Minha profissão e meu estado de saúde são um típico casal bate-apanha-chora-acaba-perdoa-volta, em looping infinito. Daí ontem, para minha surpresa, aguardava há três horas pela minha vez de realizar sustentação oral, quando um processo pautado imediatamente anterior ao meu quase me fez chorar. Explico.
Recorrente com 36 anos, auxiliar de cabeleireira, portadora de fibromialgia e depressão, cujo pedido de amparo ao portador de deficiência fora julgado improcedente. A perícia, realizada por médico ortopedista (!), atestou que "A periciada apresenta fibromialgia, escoliose lombar e depressão. A fibromialgia pode ser tratada com relaxantes musculares e prática de atividade física. A escoliose não está causando limitação funcional, apenas deformidade estética. No entanto, a pericianda apresenta quadro depressivo que necessita de tratamento e acompanhamento com psiquiatra e psicólogo. Portanto, atualmente, a periciada apresenta incapacidade total e temporária para o trabalho devido depressão."
Pausa para que uma lágrima escorra pela face...
Bom, eu não aguentei... levantei e fui até a bancada, e disse à Presidente da Turma que sou portadora de fibromialgia, para surpresa das 3 juízas; elas então passaram a me questionar sobre diversas coisas. Eu disse, categoricamente, que o diagnóstico é feito após serem descartadas uma série de outras doenças, e que nenhum exame se presta a isso. Como eu não me contenho, pedi vênia e afirmei que o laudo deveria ter sido feito por psiquiatra ou reumatologista.
Veja bem, eu convivo com o diagnóstico há 2 anos e pouco. Isso porque, após anos tratando isoladamente os sintomas com diversos especialistas, eu mesma pesquisei e cheguei à conclusão de que deveria consultar um reumatologista, que foi quem de fato concluiu o "diagnóstico".
A OMS reconhece a fibromialgia desde 1992; os parâmetros definidos pela Sociedade Americana de Reumatologia, em 2010, para o diagnóstico são:
a) Ter um índice de dor generalizada de 7 (em escala de 0 a 19) e índice 5, em escala de gravidade sintomática de 9 pontos; ou índice de dor entre 3 e 6, porém com escala de gravidade sintomática de 9 pontos;
b) Ter tido esses sintomas, na mesma intensidade, por pelo menos três meses;
c) Não ter algum outro problema que possa ser a origem da dor. A equipe médica deve fazer um diagnóstico diferencial, para descartar outras patologias que possam ser confundidas com a fibromialgia, como a polimialgia reumática, infecções virais, artrite reumatoide em fase inicial, déficit severo de vitamina D, tumores cancerosos malignos, entre outros.

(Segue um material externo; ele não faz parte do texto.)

(** The codec on a buffer cut into its fields. *)
Lemma parse_fields (b0 sb : N) (ext key wire rest : list N) :
  (if N.land sb 0x7F =? 126 then length ext = 2%nat /\ blen wire = be_value ext
   else if N.land sb 0x7F =? 127 then length ext = 8%nat /\ blen wire = be_value ext
   else ext = [] /\ blen wire = N.land sb 0x7F) ->
  length key = (if N.land sb 0x80 =? 0 then 0%nat else 4%nat) ->
  parseWebSocketFrame (b0 :: sb :: ext ++ key ++ wire ++ rest)
  = Returned (Some {| opcode := N.land b0 0x0F;
                      payload := if N.land sb 0x80 =? 0 then wire else unmask key 0 wire;
                      totalLength := 2 + blen ext + blen key + blen wire |}).
Proof.
  intros Hext Hkey.
  set (buffer := b0 :: sb :: ext ++ key ++ wire ++ rest).
  assert (Hlen : blen buffer = 2 + blen ext + blen key + blen wire + blen rest).
  { subst buffer. rewrite !blen_cons, !blen_app. lia. }
  assert (Sext : forall stop, stop = 2 + blen ext -> slice buffer 2 stop = ext).
  { intros stop ->. apply (slice_mid [b0; sb] ext (key ++ wire ++ rest)); reflexivity. }
  assert (Skey : forall start stop, start = 2 + blen ext -> stop = start + blen key ->
                                    slice buffer start stop = key).
  { intros start stop -> ->.
    apply (slice_mid (b0 :: sb :: ext) key (wire ++ rest));
      [rewrite !blen_cons; lia | reflexivity]. }
  assert (Swire : forall start stop, start = 2 + blen ext + blen key ->
                                     stop = start + blen wire ->
                                     slice buffer start stop = wire).
  { intros start stop -> ->. subst buffer. rewrite (app_assoc ext key).
    apply (slice_mid (b0 :: sb :: ext ++ key) wire rest);
      [rewrite !blen_cons, blen_app; lia | reflexivity]. }
  assert (Hk : blen key = if N.land sb 0x80 =? 0 then 0 else 4).
  { unfold blen. rewrite Hkey. destruct (N.land sb 0x80 =? 0); reflexivity. }
  unfold parseWebSocketFrame.
  replace (blen buffer <? 2) with false by (symmetry; apply N.ltb_ge; lia).
  change (byteAt buffer 0) with b0. change (byteAt buffer 1) with sb.
  destruct (N.land sb 0x7F =? 126) eqn:E126.
  - destruct Hext as [Hl Hv].
    assert (He : blen ext = 2) by (unfold blen; rewrite Hl; reflexivity).
    replace (blen buffer <? 4) with false by (symmetry; apply N.ltb_ge; lia).
    unfold readUInt16BE, readUIntBE.
    replace (blen buffer <? 2 + N.of_nat 2) with false by (symmetry; apply N.ltb_ge; lia).
    rewrite Sext by (rewrite He; reflexivity). cbn [mbind outcome_bind].
    rewrite <- Hv.
    destruct (N.land sb 0x80 =? 0) eqn:Em; cbn [negb].
    + replace (blen buffer <? 4 + blen wire) with false by (symmetry; apply N.ltb_ge; lia).
      rewrite Swire by lia. do 3 f_equal. lia.
    + replace (blen buffer <? 4 + 4) with false by (symmetry; apply N.ltb_ge; lia).
      replace (blen buffer <? 4 + 4 + blen wire) with false by (symmetry; apply N.ltb_ge; lia).
      rewrite Skey by lia. rewrite Swire by lia. do 3 f_equal. lia.
  - destruct (N.land sb 0x7F =? 127) eqn:E127.
    + destruct Hext as [Hl Hv].
      assert (He : blen ext = 8) by (unfold blen; rewrite Hl; reflexivity).
      replace (blen buffer <? 10) with false by (symmetry; apply N.ltb_ge; lia).
      unfold readBigUInt64BE, readUIntBE.
      replace (blen buffer <? 2 + N.of_nat 8) with false by (symmetry; apply N.ltb_ge; lia).
      rewrite Sext by (rewrite He; reflexivity). cbn [mbind outcome_bind].
      rewrite <- Hv.
      destruct (N.land sb 0x80 =? 0) eqn:Em; cbn [negb].
      * replace (blen buffer <? 10 + blen wire) with false by (symmetry; apply N.ltb_ge; lia).
        rewrite Swire by lia. do 3 f_equal. lia.
      * replace (blen buffer <? 10 + 4) with false by (symmetry; apply N.ltb_ge; lia).
        replace (blen buffer <? 10 + 4 + blen wire) with false
          by (symmetry; apply N.ltb_ge; lia).
        rewrite Skey by lia. rewrite Swire by lia. do 3 f_equal. lia.
    + destruct Hext as [Hl Hv]. subst ext.
      assert (He : blen (@nil N) = 0) by reflexivity.
      cbn [mbind outcome_bind]. rewrite <- Hv.
      destruct (N.land sb 0x80 =? 0) eqn:Em; cbn [negb].
      * replace (blen buffer <? 2 + blen wire) with false by (symmetry; apply N.ltb_ge; lia).
        rewrite Swire by lia. do 3 f_equal. lia.
      * replace (blen buffer <? 2 + 4) with false by (symmetry; apply N.ltb_ge; lia).
        replace (blen buffer <? 2 + 4 + blen wire) with false
          by (symmetry; apply N.ltb_ge; lia).
        rewrite Skey by lia. rewrite Swire by lia. do 3 f_equal. lia.
Qed.
(** * openpaisdk: CLI helper utilities and the API test-case table

    A shallow embedding of [src/commands/utils.ts] and of the static table
    of [tests/common/apiTestCases.ts], with the properties their
    specification states about them.

    Layout: the JavaScript data the two files handle ([JS]), the embedding
    of [utils.ts] ([Utils]) with reference models of the libraries it calls
    ([Reference]), the embedding of [apiTestCases.ts] ([ApiTestCases]),
    the vocabulary of the statements ([UtilsSpec], [TableSpec]); then the
    theorems ([UtilsFacts], [TableFacts]).  The customized tests of
    [apiTestCases.ts] ([CustomizedTests]) and further properties
    ([UtilsMore], [TableMore], [HookFacts]) follow the same layout. *)

From Stdlib Require Import ZArith Ascii String List Strings.Byte Lia.
From stdpp Require Import base decidable option list gmap strings pretty.

Set Warnings "-register-all".

(* ================================================================== *)
(** * JavaScript data *)
(* ================================================================== *)

Module JS.

(** An argument of a function, as far as absence goes: the caller may
    leave it out or pass [undefined] ([Undefined]), pass [null], or pass
    another value. *)
Inductive arg (A : Type) : Type :=
| Undefined
| Null
| Given (a : A).
Arguments Undefined {A}.
Arguments Null {A}.
Arguments Given {A} a.

(** Structured values: what an object literal of the table is made of, and
    what a JSON file holds.  An object keeps its own properties in
    insertion order. *)
Inductive value : Type :=
| JNull
| JBool (b : bool)
| JNum (n : Z)
| JStr (s : string)
| JArr (items : list value)
| JObj (props : list (string * value)).

Definition value_is_null (v : value) : bool :=
  match v with
  | JNull => true
  | _ => false
  end.

(** [x == null] for an [x] that is [undefined] ([None]) or a value. *)
Definition eq_null {A} (is_null : A -> bool) (x : option A) : bool :=
  match x with
  | None => true
  | Some a => is_null a
  end.

(** [o.k]: the value of the own property [k]; [None] stands for
    [undefined]. *)
Fixpoint lookup_prop (k : string) (props : list (string * value)) : option value :=
  match props with
  | [] => None
  | (k', v) :: rest => if String.eqb k k' then Some v else lookup_prop k rest
  end.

Só para ilustrar o quanto as especialidades generalistas estão aquém da capacidade de diagnóstico, compartilho aqui o link de uma entrevista feita com o médico Fernando A. Rivera, que trabalha na Clínica Mayo de Jacksonville, na Flórida, Estados Unidos, é membro do Colégio Médico dos Estados Unidos e docente da Escola de Medicina associada à Mayo. O título da entrevista é: "Especialista explica a fibromialgia, doença crônica do sistema nervoso".
Você deve estar se perguntando o porquê desse post... explico: se nem a comunidade médica está preparada para diagnosticar e tratar a fibromialgia, o que podemos esperar de juízes que julgam causas envolvendo laudos médicos???
Minha opinião pessoal? Não há esperanças, minha gente; saí da sessão ontem pensando que um câncer, apesar do estigma, é factível... exames de sangue, de imagem, são capazes de atestar, e assim o paciente pode se submeter ao tratamento sendo amparado pelo sistema previdenciário ou assistencial. Para quem tem fibromialgia, restam opções como seguir trabalhando, sem chorar nem reclamar, e principalmente, sem se ausentar do trabalho para não ser demitido; ser cobaia de tratamentos experimentais, com fármacos os mais diversos, que alteram a química cerebral, cujas bulas parecem tratados de efeitos colaterais. Não temos direitos, ninguém nos enxerga, somos um exército de zumbis que vagueia perdido e sem perspectivas.